* Your goal: For the records below, the count of lines that hold "From" is required; give only that number.

++++ Records for the task

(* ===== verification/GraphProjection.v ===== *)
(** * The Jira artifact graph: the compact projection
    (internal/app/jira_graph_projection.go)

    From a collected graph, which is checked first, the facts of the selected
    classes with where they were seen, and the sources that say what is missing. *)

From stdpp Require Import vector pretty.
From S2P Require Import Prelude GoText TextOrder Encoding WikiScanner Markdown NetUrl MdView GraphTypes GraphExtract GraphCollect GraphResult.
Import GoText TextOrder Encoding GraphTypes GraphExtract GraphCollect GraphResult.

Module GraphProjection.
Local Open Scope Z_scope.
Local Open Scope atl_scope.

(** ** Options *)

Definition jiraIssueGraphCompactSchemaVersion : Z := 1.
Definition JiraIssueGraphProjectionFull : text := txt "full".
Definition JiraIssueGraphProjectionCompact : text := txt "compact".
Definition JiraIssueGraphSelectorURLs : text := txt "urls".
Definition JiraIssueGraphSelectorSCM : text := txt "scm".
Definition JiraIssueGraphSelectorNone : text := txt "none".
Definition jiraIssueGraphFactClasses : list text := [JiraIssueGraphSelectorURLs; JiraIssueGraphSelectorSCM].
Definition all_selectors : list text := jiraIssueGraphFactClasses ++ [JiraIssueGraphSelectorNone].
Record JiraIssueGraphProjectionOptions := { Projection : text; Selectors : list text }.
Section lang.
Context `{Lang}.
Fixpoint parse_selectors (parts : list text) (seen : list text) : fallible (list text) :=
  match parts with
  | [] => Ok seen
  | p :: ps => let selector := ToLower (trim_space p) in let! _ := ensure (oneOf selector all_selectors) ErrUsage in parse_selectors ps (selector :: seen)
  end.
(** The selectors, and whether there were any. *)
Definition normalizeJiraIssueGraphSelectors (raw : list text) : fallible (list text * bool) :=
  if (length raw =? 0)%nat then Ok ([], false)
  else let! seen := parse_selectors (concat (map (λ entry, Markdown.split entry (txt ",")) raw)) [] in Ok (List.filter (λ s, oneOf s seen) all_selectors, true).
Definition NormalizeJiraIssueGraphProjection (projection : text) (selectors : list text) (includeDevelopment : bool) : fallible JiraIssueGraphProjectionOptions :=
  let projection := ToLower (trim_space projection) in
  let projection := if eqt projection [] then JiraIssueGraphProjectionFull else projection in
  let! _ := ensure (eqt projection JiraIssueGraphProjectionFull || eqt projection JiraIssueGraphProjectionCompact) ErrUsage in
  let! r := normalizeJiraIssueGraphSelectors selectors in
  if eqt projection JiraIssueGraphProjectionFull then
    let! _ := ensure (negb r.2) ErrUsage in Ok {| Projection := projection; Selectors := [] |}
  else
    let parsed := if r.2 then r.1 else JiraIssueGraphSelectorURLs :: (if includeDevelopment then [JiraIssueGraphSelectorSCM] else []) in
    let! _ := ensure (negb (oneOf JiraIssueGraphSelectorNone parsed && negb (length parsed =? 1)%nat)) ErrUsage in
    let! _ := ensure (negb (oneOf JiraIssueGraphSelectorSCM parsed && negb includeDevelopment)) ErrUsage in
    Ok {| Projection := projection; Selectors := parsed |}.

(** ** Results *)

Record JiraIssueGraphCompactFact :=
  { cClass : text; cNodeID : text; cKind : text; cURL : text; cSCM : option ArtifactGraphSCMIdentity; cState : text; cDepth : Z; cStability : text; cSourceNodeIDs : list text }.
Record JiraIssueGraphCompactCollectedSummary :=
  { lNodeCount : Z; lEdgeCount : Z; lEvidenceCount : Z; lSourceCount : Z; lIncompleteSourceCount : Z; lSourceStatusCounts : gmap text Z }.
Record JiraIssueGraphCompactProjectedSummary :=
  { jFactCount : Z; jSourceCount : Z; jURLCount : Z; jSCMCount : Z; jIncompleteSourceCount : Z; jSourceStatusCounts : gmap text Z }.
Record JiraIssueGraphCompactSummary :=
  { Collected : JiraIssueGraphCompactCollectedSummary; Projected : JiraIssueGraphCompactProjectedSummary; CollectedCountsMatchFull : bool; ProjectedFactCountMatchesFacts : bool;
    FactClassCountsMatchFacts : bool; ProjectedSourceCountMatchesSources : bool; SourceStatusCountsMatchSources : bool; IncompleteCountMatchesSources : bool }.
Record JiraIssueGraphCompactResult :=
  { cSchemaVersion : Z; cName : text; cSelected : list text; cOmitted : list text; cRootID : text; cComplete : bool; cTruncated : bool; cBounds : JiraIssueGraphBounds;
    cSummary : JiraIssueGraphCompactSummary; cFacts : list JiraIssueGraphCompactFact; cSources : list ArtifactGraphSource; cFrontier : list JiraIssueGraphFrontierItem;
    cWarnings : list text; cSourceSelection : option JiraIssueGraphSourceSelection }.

++++++++

* Reply to the exercise: 3